(PROVIDED MATERIAL)
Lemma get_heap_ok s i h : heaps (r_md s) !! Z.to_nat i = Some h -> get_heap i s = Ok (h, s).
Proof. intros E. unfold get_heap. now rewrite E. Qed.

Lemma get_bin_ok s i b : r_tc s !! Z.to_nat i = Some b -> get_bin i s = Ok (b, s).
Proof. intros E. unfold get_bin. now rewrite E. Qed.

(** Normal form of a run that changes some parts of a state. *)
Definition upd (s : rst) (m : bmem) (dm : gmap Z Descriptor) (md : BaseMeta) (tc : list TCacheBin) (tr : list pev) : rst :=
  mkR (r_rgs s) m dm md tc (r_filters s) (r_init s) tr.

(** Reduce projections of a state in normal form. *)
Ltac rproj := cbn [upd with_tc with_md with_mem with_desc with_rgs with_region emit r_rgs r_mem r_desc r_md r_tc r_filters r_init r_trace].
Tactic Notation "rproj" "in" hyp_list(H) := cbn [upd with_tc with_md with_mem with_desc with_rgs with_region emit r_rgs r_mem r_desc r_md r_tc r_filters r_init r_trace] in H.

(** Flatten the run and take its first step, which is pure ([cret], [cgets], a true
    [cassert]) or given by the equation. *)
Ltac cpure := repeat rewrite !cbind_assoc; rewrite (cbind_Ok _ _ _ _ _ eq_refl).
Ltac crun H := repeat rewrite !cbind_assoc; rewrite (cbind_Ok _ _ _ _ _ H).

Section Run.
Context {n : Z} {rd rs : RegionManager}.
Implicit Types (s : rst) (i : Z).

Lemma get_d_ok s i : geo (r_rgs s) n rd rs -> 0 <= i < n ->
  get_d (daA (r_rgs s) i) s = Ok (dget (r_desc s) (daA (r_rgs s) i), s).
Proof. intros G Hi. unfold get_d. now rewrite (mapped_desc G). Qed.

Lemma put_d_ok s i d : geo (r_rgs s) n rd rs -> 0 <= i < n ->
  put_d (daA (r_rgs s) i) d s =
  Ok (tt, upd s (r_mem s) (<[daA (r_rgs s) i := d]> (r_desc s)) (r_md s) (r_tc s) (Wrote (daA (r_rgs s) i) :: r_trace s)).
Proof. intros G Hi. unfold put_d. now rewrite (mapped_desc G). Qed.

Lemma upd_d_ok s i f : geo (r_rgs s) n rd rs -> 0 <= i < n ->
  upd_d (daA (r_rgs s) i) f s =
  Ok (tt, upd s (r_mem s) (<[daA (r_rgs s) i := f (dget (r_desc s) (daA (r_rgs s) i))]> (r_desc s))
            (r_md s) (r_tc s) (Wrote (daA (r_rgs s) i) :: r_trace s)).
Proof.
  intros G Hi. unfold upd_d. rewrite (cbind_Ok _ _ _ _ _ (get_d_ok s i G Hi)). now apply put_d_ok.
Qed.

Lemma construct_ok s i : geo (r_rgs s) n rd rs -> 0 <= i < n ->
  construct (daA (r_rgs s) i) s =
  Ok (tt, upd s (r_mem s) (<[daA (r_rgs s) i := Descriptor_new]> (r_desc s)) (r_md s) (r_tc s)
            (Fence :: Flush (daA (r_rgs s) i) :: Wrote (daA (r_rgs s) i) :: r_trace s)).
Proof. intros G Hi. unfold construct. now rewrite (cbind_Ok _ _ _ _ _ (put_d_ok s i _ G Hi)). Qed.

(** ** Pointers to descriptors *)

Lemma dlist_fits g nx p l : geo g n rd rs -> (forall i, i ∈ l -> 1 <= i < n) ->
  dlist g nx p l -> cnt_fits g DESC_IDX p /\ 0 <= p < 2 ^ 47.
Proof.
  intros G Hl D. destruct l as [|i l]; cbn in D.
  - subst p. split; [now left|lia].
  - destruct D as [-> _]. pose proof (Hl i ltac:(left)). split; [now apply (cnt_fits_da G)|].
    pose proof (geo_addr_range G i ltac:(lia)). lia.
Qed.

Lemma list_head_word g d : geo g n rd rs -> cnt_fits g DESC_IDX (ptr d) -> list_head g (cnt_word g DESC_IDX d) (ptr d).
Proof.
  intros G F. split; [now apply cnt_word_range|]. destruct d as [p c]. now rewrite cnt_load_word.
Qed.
(End PROVIDED MATERIAL)
Output exactly the lines of the material above from the one containing "Proof. intros G Hi. unfold construct." up to and including the one containing "- subst p. split; [now left|lia].".

SOLUTION FOR THIS PROBLEM —
Proof. intros G Hi. unfold construct. now rewrite (cbind_Ok _ _ _ _ _ (put_d_ok s i _ G Hi)). Qed.

(** ** Pointers to descriptors *)

Lemma dlist_fits g nx p l : geo g n rd rs -> (forall i, i ∈ l -> 1 <= i < n) ->
  dlist g nx p l -> cnt_fits g DESC_IDX p /\ 0 <= p < 2 ^ 47.
Proof.
  intros G Hl D. destruct l as [|i l]; cbn in D.
  - subst p. split; [now left|lia].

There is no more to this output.